BACOLOD CITY, Negros Occidental, Philippines – A lot of kids grew up wanting to be an astronaut and to explore outer space, to journey into the far reaches of the vast unknown and search for other (perhaps intelligent) lifeforms.
It was not until the movie Ant Man that mainstream attention was drawn to the quantum realm (think Scott Lang, um, Antman) shrinking into a microscopic lifeform into a world invisible to our naked eyes.

Or the secrets of the deep oceans when giant Jaegers (Gipsi Danger most of all) exploded onto the big screen (or dove into the ocean) seeking to destroy the Kaejus that are actually aliens, in the movie Pacific Rim.
We thought the aliens would come from outer space but in Pacific Rim, they came out of fissures on the ocean bottom.
We thought they will be strange-looking, slender, green monsters with crystal bubble helmets.
Until COVID arrived.
Or killed its way to town.
The “enemy” is neither green nor big. Nor is it slender. Neither does it have a crystal bubble helmet.
Instead, it is small.
Very, very small.
Like 100 nanometers small, nano being defined as one billionth of a meter.
Think of the SARS CoV virus as so small that 1,000 of it can fit on the tip of a human hair.
For close to 20 years now, Doc Melvin had been studying viruses, part of what experts like him call as pathogens or micro-organisms that can cause illnesses to their hosts.
After graduating high school at the University of Negros Occidental-Recoletos, where not a few classmates describe him as “alam alam (super intelligent) Melvin took up a biology course and eventually applied for and was accepted to a vaccinology and clinical development training at the Universita di Siena in Italy.

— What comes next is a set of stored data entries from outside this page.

(* ===== verification/TcpDeliver.v ===== *)
(** * One iteration of the read loop

    What an iteration does when the timer is running and there is nothing to resend:
    it delivers the next segment, if it has arrived, or takes the next packet from the
    channel. *)

From S2P Require Import Prelude Errors Etherparse Packet Runtime Tcb TcbSpec Tcp TcpPacket.
From S2P Require Import TcpLoop TcpSafety TcpApi.

Section deliver.
Context `{EP : Etherparse, EL : !EtherparseLaws} {W : Type} `{RT : !Runtime W NetworkPacket}.
Context `{RO : !RuntimeObs W NetworkPacket, RL : !RuntimeLaws W NetworkPacket}.
Context (b : Build) (R : Peer).
Implicit Types (c : Conn (W := W)) (t : Tcb).

Lemma on_conn_run {A} (m : M Conn Exit A) (s : ReadSt (W := W)) c r :
  m (conn s) = (c, r) -> on_conn m s = (mkReadSt c (rbuf s), r).
Proof. unfold on_conn, zoom. by intros ->. Qed.

Lemma in_state_run s c : conn_state c = s -> forall s', in_state s' c = bool_decide (s = s').
Proof. intros <- s'. done. Qed.

(** The connection with a new window and a new deadline. *)
Definition refreshed (w : W) c : Conn (W := W) :=
  let t := change_recv_window (cast U16 (get_available_read_buffer_size (tcb (self c)))) (tcb (self c)) in
  mkConn (set_tcb (rearm (instant_now w) t) (self c)) w.

(** The connection with no packet left to send. *)
Definition unqueued c : Conn (W := W) := upd_self (set_packet_to_send None) c.

(** With nothing to resend, no closing and a running timer, the first blocks of
    the loop send what is queued and refresh the window and the timer. *)
Lemma read_front_run {A} st k c c1 w (m : M (Conn (W := W)) Exit A) :
  conn_state c1 = st -> st <> Closed -> st <> FinWait2 false -> timely (tcp_timeout (tcb (self c1))) ->
  retransmission (tcb (self c)) = None -> read_send_queued c = (c1, Ret tt) ->
  sleep_poll (timeout (tcb (self c1))) k (world c1) = (false, w) ->
  (read_retransmit b k;; read_send_queued;; read_closed b;; read_timeout b k;; m) c =
    m (refreshed w c1).
Proof.
  intros Hs H1 H2 Ht Hr Hp Hsl.
  erewrite bind_run by (unfold read_retransmit; erewrite bind_run by reflexivity; rewrite Hr;
    rewrite bool_decide_eq_false_2 by (intros [? ?]; done); reflexivity).
  erewrite bind_run by exact Hp.
  erewrite bind_run.
  2:{ unfold read_closed. erewrite bind_run by reflexivity.
      rewrite (in_state_run st c1), bool_decide_eq_false_2 by done.
      do 2 erewrite bind_run by reflexivity.
      rewrite (in_state_run st c1), bool_decide_eq_false_2 by done. reflexivity. }
  erewrite bind_run; [reflexivity|].
  unfold read_timeout. do 2 erewrite bind_run by reflexivity.
  erewrite bind_run by (unfold poll_timeout; simpl; by rewrite Hsl).
  erewrite bind_run by reflexivity. by rewrite reset_timeout_run.
Qed.

Lemma read_send_nothing c : packet_to_send (self c) = None -> read_send_queued c = (unqueued c, Ret tt).
Proof. intros Hp. unfold read_send_queued. do 2 erewrite bind_run by reflexivity. by rewrite Hp. Qed.

(** The connection when a queued packet is sent. *)
Definition flushed (q : NetworkPacket) c : Conn (W := W) :=
  mkConn (self (unqueued c)) (chan_send (packet_sender (self c)) q (world c)).2.

Lemma read_send_something q c :
  packet_to_send (self c) = Some q -> tx_open c = true -> read_send_queued c = (flushed q c, Ret tt).
Proof.
  intros Hp Ho. unfold read_send_queued. do 2 erewrite bind_run by reflexivity. rewrite Hp.
  unfold send_or_eof, send_packet, mbind, M_bind. simpl.
  pose proof (chan_send_ok (packet_sender (self c)) q (world c)) as Hok. unfold tx_open in Ho. unfold flushed.
  destruct (chan_send _ _ _) as [ok w]. simpl in *. by rewrite Hok, Ho.
Qed.

(** A connection that has answered its SYN passes the block of the handshake. *)
Lemma read_handshake_skip st c :
  conn_state c = st -> st <> SynReceived false -> read_handshake b c = (c, Ret tt).
Proof.
  intros Hs Hn. unfold read_handshake. erewrite bind_run by reflexivity.
  by rewrite (in_state_run st), bool_decide_eq_false_2 by done.
Qed.

(** The states in which an iteration reads: not closed, and nothing to answer first. *)
Definition reading (st : TcpState) : Prop :=
  st <> Closed /\ st <> FinWait2 false /\ st <> SynReceived false.

(** An iteration up to the delivery; [c1] is the connection after what was queued is
    sent. *)
Lemma round_start k c c1 rb w :
  reading (conn_state c1) -> timely (tcp_timeout (tcb (self c1))) ->
  retransmission (tcb (self c)) = None -> read_send_queued c = (c1, Ret tt) ->
  sleep_poll (timeout (tcb (self c1))) k (world c1) = (false, w) ->
  poll_read_body b k (mkReadSt c rb) =
    (read_deliver b;; on_conn (read_fin b;; read_packet b k)) (mkReadSt (refreshed w c1) rb).
Proof.
  intros (H1 & H2 & H3) Htm Hr Hp Hsl. unfold poll_read_body.
  erewrite bind_run; [reflexivity|]. apply on_conn_run. cbn [conn].
  rewrite (read_front_run (conn_state c1) k c c1 w) by done. by apply (read_handshake_skip (conn_state c1)).
Qed.

(** The segment at the acknowledgment number goes into the caller's buffer, is
    taken out of the map, and is acknowledged. *)
Lemma deliver_round k c c1 rb p w :
  reading (conn_state c1) -> stream_wf (self c1) -> timely (tcp_timeout (tcb (self c1))) ->
  retransmission (tcb (self c)) = None -> read_send_queued c = (c1, Ret tt) -> shutdown (self c1) = ShutNone ->
  sleep_poll (timeout (tcb (self c1))) k (world c1) = (false, w) -> tx_open c1 = true ->
  unordered_packets (tcb (self c1)) !! ack (tcb (self c1)) = Some p ->
  len (unordered_payload p) <= remaining rb ->
  exists s' q, poll_read_body b k (mkReadSt c rb) = (s', Throw (Return (Ready (Ok tt)))) /\
    filled (rbuf s') = filled rb ++ unordered_payload p /\
    ack (tcb (self (conn s'))) =
      wrapping_add U32 (ack (tcb (self c1))) (cast U32 (len (unordered_payload p))) /\
    unordered_packets (tcb (self (conn s'))) =
      delete (ack (tcb (self c1))) (unordered_packets (tcb (self c1))) /\
    txq (conn s') = txq c1 ++ [q] /\
    rev_packet_of (self (conn s')) ACK (TTL b) (seq (tcb (self c1))) [] q.
Proof.
  intros Hst Hwf Htm Hr Hp Hsh Hsl Ho Hseg Hroom.
  destruct (put_slice_fits (unordered_payload p) rb Hroom) as (rb' & Hput & Hfill & _).
  pose proof (sleep_poll_chans (timeout (tcb (self c1))) k (world c1)) as [Hsq Hso].
  rewrite Hsl in Hsq, Hso. simpl in Hsq, Hso.
  set (c2 := upd_tcb (add_ack (cast U32 (len (unordered_payload p))))
               (upd_tcb (fun t => (get_unordered_packets t).2) (refreshed w c1))).
  assert (stream_wf (self c2)) as Hwf2.
  { destruct Hwf. split; try done.
    apply (add_ack_wf _ (get_unordered_packets (tcb (self (refreshed w c1)))).2).
    apply get_unordered_packets_wf, (set_timeout_wf _ (change_recv_window _ (tcb (self c1)))).
    apply change_recv_window_wf; [by apply cast_range|done]. }
  destruct (create_rev_packet_ok b (self c2) ACK (TTL b) None [] Hwf2) as (q & Hq & Hrp).
  destruct (send_or_eof_open (E := Exit) exit_err q c2) as (w3 & Hsend & Htx & _);
    [unfold tx_open in *; simpl; by rewrite Hso|].
  exists (mkReadSt (mkConn (self c2) w3) rb'), q.
  split; [|by unfold txq in *; simpl in *; rewrite Htx, Hsq].
  rewrite (round_start k c c1 rb w) by done. apply bind_throw. unfold read_deliver.
  rewrite (bind_run _ _ _ (mkReadSt (upd_tcb (fun t => (get_unordered_packets t).2) (refreshed w c1)) rb)
             (Some (unordered_payload p))).
  2:{ apply on_conn_run. unfold take_unordered. do 3 erewrite bind_run by reflexivity. simpl.
      by rewrite Hsh, Hseg. }
  rewrite (bind_run _ _ _ (mkReadSt c2 rb) tt) by (by apply on_conn_run).
  rewrite (bind_run _ _ _ (mkReadSt c2 rb') tt) by (unfold put_buf; simpl; by rewrite Hput).
  apply on_conn_run. unfold deliver_reply. cbn [conn].
  erewrite bind_run by (unfold rev_packet, try_with; by rewrite Hq).
  by erewrite bind_run by exact Hsend.
Qed.

Lemma read_next_segment n k c rb p w :
  stream_wf (self c) -> timely (tcp_timeout (tcb (self c))) ->
  conn_state c = Established -> retransmission (tcb (self c)) = None ->
  packet_to_send (self c) = None -> shutdown (self c) = ShutNone ->
  sleep_poll (timeout (tcb (self c))) k (world c) = (false, w) -> tx_open c = true ->
  unordered_packets (tcb (self c)) !! ack (tcb (self c)) = Some p ->
  len (unordered_payload p) <= remaining rb ->
  exists s' q, poll_read b (S n) k (mkReadSt c rb) = Some (s', Ret (Ready (Ok tt))) /\
    filled (rbuf s') = filled rb ++ unordered_payload p /\
    ack (tcb (self (conn s'))) =
      wrapping_add U32 (ack (tcb (self c))) (cast U32 (len (unordered_payload p))) /\
    unordered_packets (tcb (self (conn s'))) =
      delete (ack (tcb (self c))) (unordered_packets (tcb (self c))) /\
    txq (conn s') = txq c ++ [q] /\
    rev_packet_of (self (conn s')) ACK (TTL b) (seq (tcb (self c))) [] q.
Proof.
  intros Hwf Htm Hs Hr Hp Hsh Hsl Ho Hseg Hroom.
  destruct (deliver_round k c (unqueued c) rb p w) as (s' & q & Hrun & Hrest); try done.
  - change (conn_state (unqueued c)) with (conn_state c). by rewrite Hs.
  - by destruct Hwf.
  - by apply read_send_nothing.
  - exists s', q. split; [|exact Hrest]. unfold poll_read. cbn [loop]. by rewrite Hrun.
Qed.

(** The segment at the acknowledgment number is taken out of the map, whether it is
    delivered or not. *)
Definition looked (w : W) c : Conn (W := W) :=
  upd_tcb (fun t => (get_unordered_packets t).2) (refreshed w c).

(** Nothing to resend, to deliver or to close: [c1] is the connection after what was
    queued is sent, and [w] the world after the timer is polled. *)
Record quiet k c c1 (w : W) : Prop := {
  qt_reading : reading (conn_state c1);
  qt_open : conn_state c1 <> FinWait1 true;
  qt_timely : timely (tcp_timeout (tcb (self c1)));
  qt_resend : retransmission (tcb (self c)) = None;
  qt_sent : read_send_queued c = (c1, Ret tt);
  qt_timer : sleep_poll (timeout (tcb (self c1))) k (world c1) = (false, w);
  qt_deliver : unordered_packets (tcb (self c1)) !! ack (tcb (self c1)) = None \/
    is_shut_none (shutdown (self c1)) = false;
  qt_fin : conn_state c1 = Established -> is_shut_pending (shutdown (self c1)) = true ->
    last_ack (tcb (self c1)) <> seq (tcb (self c1));
}.

(** Then an iteration takes a packet from the channel. *)
Lemma quiet_round k c c1 rb w :
  quiet k c c1 w ->
  poll_read_body b k (mkReadSt c rb) = on_conn (read_packet b k) (mkReadSt (looked w c1) rb).
Proof.
  intros [Hst Hf Htm Hr Hp Hsl Hu Hown]. rewrite (round_start k c c1 rb w) by done.
  rewrite (bind_run _ _ _ (mkReadSt (looked w c1) rb) tt).
  2:{ unfold read_deliver. rewrite (bind_run _ _ _ (mkReadSt (looked w c1) rb) None); [done|].
      apply on_conn_run. unfold take_unordered. do 3 erewrite bind_run by reflexivity. simpl.
      destruct Hu as [->| ->]; [by destruct (is_shut_none _)|done]. }
  unfold on_conn, zoom. cbn [conn rbuf]. rewrite (bind_run _ _ _ (looked w c1) tt); [done|].
  unfold read_fin. do 2 erewrite bind_run by reflexivity.
  rewrite !(in_state_run (conn_state c1)) by done. rewrite bool_decide_eq_false_2 by done.
  destruct (is_shut_pending (shutdown (self (looked w c1)))) eqn:Hpend; [|done].
  destruct (bool_decide_reflect (conn_state c1 = Established)) as [He|]; [|done].
  destruct (Z.eqb_spec (get_last_ack (tcb (self (looked w c1)))) (get_seq (tcb (self (looked w c1))))); [|done].
  by destruct (Hown He Hpend).
Qed.

(** ... which is then handled. *)
Lemma quiet_packet k c c1 rb w w' p :
  quiet k c c1 w ->
  chan_poll_recv (stream_receiver (self c1)) k w = (Ready (Some p), w') ->
  poll_read_body b k (mkReadSt c rb) =
    let '(c', r) := handle_packet b p (mkConn (self (looked w c1)) w') in (mkReadSt c' rb, r).
Proof.
  intros Hq Hrv. rewrite (quiet_round k c c1 rb w) by done.
  unfold on_conn, zoom, read_packet, recv_packet, mbind, M_bind. simpl. by rewrite Hrv.
Qed.

Lemma quiet_pending k c c1 rb w w' :
  quiet k c c1 w ->
  chan_poll_recv (stream_receiver (self c1)) k w = (Pending, w') ->
  poll_read_body b k (mkReadSt c rb) =
    (mkReadSt (mkConn (self (looked w c1)) w') rb, Throw (Return Pending)).
Proof.
  intros Hq Hrv. rewrite (quiet_round k c c1 rb w) by done.
  unfold on_conn, zoom, read_packet, recv_packet, mbind, M_bind. simpl. by rewrite Hrv.
Qed.

End deliver.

“New pathogens, including the novel coronavirus SARS-CoV-2, are accompanied by high levels of uncertainty. The public understandably wants answers and we see people turning to social media for those. One problem is that social networks are rife with inaccurate information and misinformation,” Melvin writes in Alumni Stories of the London School of Hygiene and Tropical Medicine where he finished his Masters in Infectious Diseases.
In the interview with DNX that lasted almost an hour, Doc Melvin notes that scientists know more now about SARS CoV 2 compared to when the pandemic started since late last year or early this year.
In a sense, humans and the virus are just getting to know each other, like what lovers do at the start of a romance.
He noted, however, that advances in research and technology have led to faster vaccine development, which used to take 10 to 15 years.
It was not surprising, he said, that only 42 days after the virus’ genetic sequence was identified, a possible vaccine was already offered.